President George Bush to Build
Immigration Reform Coalition to Court Hispanics
WASHINGTON (By Peter Wallsten and Nicole Gaouette, LATimes) July 24, 2005
Worried that the tone of the immigration debate is pushing Hispanics away from
the Republican Party, the White House is working with political strategists to
create a broad coalition of business groups and immigrant advocates to back a
plan President Bush could promote in Congress and to minority voters in the 2006
elections.
The strategists say Bush is planning to make immigration a top priority as soon
as this fall, once the focus on a Supreme Court vacancy has passed. The push is
being planned to coincide with next year's campaigns for the House and Senate,
in which Hispanic voters could be crucial in several states. It is part of a
broader White House strategy to forge a long-lasting majority by drawing more
minority voters.
Aiming for an air of bipartisanship, the White House-backed coalition, to be
called Americans for Border and Economic Security, will be led by former U.S.

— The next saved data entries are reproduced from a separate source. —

(* ===== verification/Chain.v ===== *)
(** * Chain: from the first bring-up to a workload's certificate

    [InitEnv], [Boot] and [ApiX509] together: what [init-env] makes, [serve] starts
    with, with or without the root configured ([init_env_then_boot]); what it makes
    on a fresh disk, [serve] signs under, and every certificate the signing endpoint
    returns chains through the intermediate to the root in the file the trust bundle
    is served from ([issued_chain_to_root]).  [issued_under] is one link of the
    chain; [VerifyLaws] what [Verify] does with it. *)

From S2P Require Import Prelude GoText Base64 Policy Signer X509Engine Mtls Store Sql SqlTable SqlStore SqlFacts SqlCorrect Reconcile Http Api ApiX509 Files Custody CaTool ToyCA InitEnv Reload Boot FirstBoot.

(** What [x509] does with names and signatures: a certificate that was created carries
    the subject of its parent as issuer, and [CheckSignatureFrom] accepts it from
    any certificate for the signing key that says it may sign certificates. *)
Class ChainLaws `{X509Lib} := {
  created_issuer rnd tmpl parent pub s der c derp :
    CreateCertificate rnd tmpl parent pub s = Ok der → ParseCertificate der = Ok c →
    ParseCertificate derp = Ok parent → RawIssuer c = RawSubject parent;
  created_self rnd tmpl pub s der c :
    CreateCertificate rnd tmpl tmpl pub s = Ok der → ParseCertificate der = Ok c → RawIssuer c = RawSubject c;
  created_signed rnd tmpl parent pub s der c derp p :
    CreateCertificate rnd tmpl parent pub s = Ok der → ParseCertificate der = Ok c →
    ParseCertificate derp = Ok p → CertPublicKey p = Some (Public s) → IsCA p = true →
    Z.testbit (KeyUsage p) 5 = true → CheckSignatureFrom c p = true;
}.

(** One link: signed with the key of [p], in its name, within its life, and [p] may
    issue. *)
Record issued_under `{X509Lib} (c p : X509Engine.Certificate) : Prop := {
  by_key : CheckSignatureFrom c p = true;
  by_name : RawIssuer c = RawSubject p;
  by_ca : IsCA p = true ∧ Z.testbit (KeyUsage p) 5 = true;
  by_life : NotAfter c ≤ NotAfter p;
}.

(** Made here, from a template of ours. *)
Definition made `{X509Lib} (c : X509Engine.Certificate) : Prop :=
  ∃ rnd tmpl parent pub s der, CreateCertificate rnd tmpl parent pub s = Ok der ∧ ParseCertificate der = Ok c.

Lemma made_parsed `{X509Lib} c : made c → ∃ der, ParseCertificate der = Ok c.
Proof. intros (? & ? & ? & ? & ? & der & _ & Hc). by exists der. Qed.

(** A made certificate under a made anchor. *)
Definition chained `{X509Lib} (c root : X509Engine.Certificate) : Prop :=
  made c ∧ made root ∧ issued_under c root ∧ issued_under root root.

Definition in_validity (c : X509Engine.Certificate) (t : time) : Prop := NotBefore c ≤ t ≤ NotAfter c.

(** [issuer.Verify], for a certificate directly under the root: it finds the root by
    its name, checks the signature and that the root may issue, and the life of
    both; the certificates made here carry no name constraints and no extensions it
    does not know. *)
Class VerifyLaws `{X509Lib, BootLib} := {
  verify_direct c root t : chained c root → in_validity c t → in_validity root t → Verify c root t = Ok tt;
}.

(** Where the manifest puts the two certificates. *)
Abbreviation root_path m outDir := (initEnvPath outDir (RootCert (Root m))) (only parsing).
Abbreviation inter_path m outDir := (initEnvPath outDir (InterCert (Intermediate m))) (only parsing).

(** ** Which files a step may touch *)

Definition same_but (X : gset string) (d d' : gmap string file) : Prop := ∀ p, p ∉ X → d' !! p = d !! p.
Definition touches {A} (X : gset string) (m : M host A) : Prop :=
  ∀ h r h', m h = (r, h') → same_but X (files (disk h)) (files (disk h')).
Definition fs_touches {A} (X : gset string) (m : M fs A) : Prop :=
  ∀ s r s', m s = (r, s') → same_but X (files s) (files s').

#[export] Instance same_but_preorder X : PreOrder (same_but X).
Proof. split; [by intros d p|]. intros d1 d2 d3 H1 H2 p Hp. by rewrite H2, H1. Qed.

Lemma touches_mono {A} X Y (m : M host A) : X ⊆ Y → touches X m → touches Y m.
Proof. intros HXY Hm h r h' E p Hp. eapply Hm; [exact E|]. set_solver. Qed.

Lemma touches_bind {A B} X (m : M host A) (k : A → M host B) :
  touches X m → (∀ a, touches X (k a)) → touches X (mbind m k).
Proof.
  intros Hm Hk h r h'. unfold mbind. destruct (m h) as [[a|e] h1] eqn:E; [|intros [= <- <-]; by eapply Hm].
  intros E2. etransitivity; [by eapply Hm|by eapply Hk].
Qed.

Lemma touches_off {A} X (m : M host A) : off_disk m → touches X m.
Proof. intros Hm h r h' E. pose proof (Hm h) as Hd. rewrite E in Hd. simpl in Hd. by rewrite Hd. Qed.

Lemma touches_disk {A} X (m : M fs A) : fs_touches X m → touches X (on_disk m).
Proof. intros Hm h r h'. unfold on_disk. destruct (m (disk h)) as [r1 d] eqn:E. intros [= <- <-]. by eapply Hm. Qed.

Lemma touches_result {A B} X (m : M host A) (f : result A → result B) :
  touches X m → touches X (λ h, let '(r, h) := m h in (f r, h)).
Proof. intros Hm h r h'. destruct (m h) as [r1 h1] eqn:E. intros [= _ <-]. by eapply Hm. Qed.

Lemma fs_touches_result {A B} X (m : M fs A) (f : result A → result B) :
  fs_touches X m → fs_touches X (λ s, let '(r, s) := m s in (f r, s)).
Proof. intros Hm h r h'. destruct (m h) as [r1 h1] eqn:E. intros [= _ <-]. by eapply Hm. Qed.

Lemma fs_touches_bind {A B} X (m : M fs A) (k : A → M fs B) :
  fs_touches X m → (∀ a, fs_touches X (k a)) → fs_touches X (mbind m k).
Proof.
  intros Hm Hk h r h'. unfold mbind. destruct (m h) as [[a|e] h1] eqn:E; [|intros [= <- <-]; by eapply Hm].
  intros E2. etransitivity; [by eapply Hm|by eapply Hk].
Qed.

Lemma syscall_touches {A} X partial (f : gmap string file → result A * gmap string file) :
  (∀ d, same_but X d (f d).2) → (∀ n d, same_but X d (partial n d)) → fs_touches X (syscall partial f).
Proof.
  intros Hf Hp s r s'. unfold syscall. pose proof (Hf (files s)) as Hd.
  destruct (script s) as [|[|e n] l]; simpl;
    [destruct (f (files s)) as [r1 d]; intros [= <- <-]; exact Hd..|]. intros [= <- <-]. apply Hp.
Qed.

Lemma same_but_insert X path f d : path ∈ X → same_but X d (<[path := f]> d).
Proof. intros Hp p Hx. apply lookup_insert_ne. set_solver. Qed.

Lemma same_but_update path g d : same_but {[path]} d (update_file path g d).
Proof. unfold update_file. destruct (d !! path); [|done]. apply same_but_insert. set_solver. Qed.

Lemma ReadFile_touches X path : fs_touches X (ReadFile path).
Proof. intros s r s'. unfold ReadFile. by destruct (read_faults s) as [|[e|] rs]; intros [= <- <-]. Qed.

Lemma Stat_touches X path : fs_touches X (Stat path).
Proof. apply syscall_touches; reflexivity. Qed.

Lemma chmod_touches path m : fs_touches {[path]} (Chmod path m).
Proof. apply syscall_touches; [|reflexivity]. intros d. apply same_but_update. Qed.

Lemma WriteFile_touches path b perm : fs_touches {[path]} (WriteFile path b perm).
Proof.
  apply fs_touches_bind.
  { apply syscall_touches; [|reflexivity]. intros d. apply same_but_insert. set_solver. }
  intros _ s r s'. destruct (Write path b s) as [r1 s1] eqn:E1. destruct (Close path s1) as [r2 s2] eqn:E2. intros [= _ <-].
  transitivity (files s1).
  - revert E1. apply syscall_touches; intros; apply same_but_update.
  - revert E2. apply syscall_touches; reflexivity.
Qed.

Lemma may_write_touches X path force : fs_touches X (may_write path force).
Proof.
  intros s r s'. unfold may_write. destruct force; [by intros [= _ <-]|].
  destruct (Stat path s) as [[u|e] s1] eqn:E; apply (Stat_touches X) in E; [by intros [= _ <-]|].
  by destruct (err_is _ _); intros [= _ <-].
Qed.

Lemma ensureParent_touches X path : touches X (ensureParent path).
Proof.
  unfold ensureParent. destruct (str_empty path); [by apply touches_off|].
  apply touches_disk, fs_touches_result, syscall_touches; reflexivity.
Qed.

Section Links.
Context `{CryptoLib, X509Lib, !X509Laws, !PemLaws, !ChainLaws, PkixLib, KeyLib, KeyParams, AwsKms, Gcm, KeyGen, InitLib, BootLib}.

Lemma read_cert_touches X path : touches X (read_cert path).
Proof.
  unfold read_cert. apply touches_bind; [|intros; by apply touches_off].
  apply touches_disk, fs_touches_result, ReadFile_touches.
Qed.

Lemma loadIssuerCert_touches X path : touches X (loadIssuerCert path).
Proof. unfold loadIssuerCert. apply touches_bind; [apply read_cert_touches|intros; by apply touches_off]. Qed.

Lemma writePEMBytes_touches out b force : touches {[out]} (writePEMBytes out b force).
Proof.
  unfold writePEMBytes. destruct (str_empty out).
  - intros h r h'. unfold print. destruct (syscall _ _ (disk h)) as [r1 d] eqn:E.
    assert (same_but {[out]} (files (disk h)) (files d)) as Hs by (revert E; apply syscall_touches; reflexivity).
    destruct r1; by intros [= _ <-].
  - apply touches_disk, fs_touches_bind; [apply may_write_touches|intros _].
    apply fs_touches_result, WriteFile_touches.
Qed.

Lemma writeKeyPEM_touches out b force : touches {[out]} (writeKeyPEM out b force).
Proof.
  unfold writeKeyPEM. destruct (str_empty out); [by apply touches_off|].
  apply touches_disk, fs_touches_bind; [apply may_write_touches|intros _].
  apply fs_touches_bind; [apply fs_touches_result, WriteFile_touches|intros _].
  apply fs_touches_result, chmod_touches.
Qed.

Lemma resolveCASigner_touches X ref : touches X (resolveCASigner ref).
Proof.
  unfold resolveCASigner. destruct (str_empty ref); [by apply touches_off|].
  destruct (CutPrefix "file:" ref) as [path|].
  - by apply touches_disk, (fs_touches_result _ _ (λ b, rwrap _ (LoadEd25519FromPEMFile path b))), ReadFile_touches.
  - apply touches_bind; intros; by apply touches_off.
Qed.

Reps. Cal Dooley (D-Hanford) and Dick Armey (R-Texas). The chief organizer is
one of the capital's most important White House allies: former Republican
National Committee Chairman Ed Gillespie, who has hosted preliminary meetings at
his Washington lobbying firm just blocks from the White House and has been
advising the RNC on minority outreach.
The effort is designed to help Bush take control of an increasingly contentious
debate that has threatened to split the Republican Party and undermine its
outreach to Hispanic voters. Although the White House has not laid out details
for a plan, in January 2004 Bush proposed a guest-worker program that would be
open to many illegal immigrants already in the U.S. and to prospective workers
abroad.
A guest-worker program is favored by many Hispanics and by businesses, many of
them major GOP donors that depend on a steady flow of workers from Mexico and
other countries. The White House effort is aimed at satisfying these groups
while promoting tougher border security enforcement. The latter focus is an
attempt to mollify a vocal bloc of cultural conservatives in the GOP some in
the House leadership who argue that undocumented workers present a security
threat and take some jobs that could be filled by Americans.
Some Republican strategists worry that the more extreme voices in this camp are
alienating Hispanic voters with anti-immigrant language, and one goal of the new
coalition is to marginalize those voices. Organizers said the coalition could
help the GOP avoid the kind of political damage caused in the early 1990s by the
anti-immigration campaign in California backed by then-Gov. Pete Wilson.
The issue has presented a quandary for Bush, who backed off his earlier
calls for immigration changes after conservatives rebelled. Now, the White House
hopes to reinvigorate the drive for new immigration laws but this time it
wants to work in advance to ensure that the president is backed by a broad
alliance of business and advocacy groups.
There are signs, however, that the administration effort is running into
problems even as it begins: Several key business groups are hesitant to join the
new coalition, questioning whether the administration can separate itself from
the anti-immigration wing of the GOP that is promoting restrictive policies. And
the party's leading voices favoring stricter limits on immigration, such as Rep.
Tom Tancredo (R-Colo.), remain undaunted pledging to intensify their efforts.
Coalition organizers say that makes their work all the more timely.
"The politics of the Republican Party isn't going to change by itself. It needs
help," said Terry Holt, a spokesman for Bush's 2004 reelection campaign, who
works with Gillespie and is recruiting members for the new coalition.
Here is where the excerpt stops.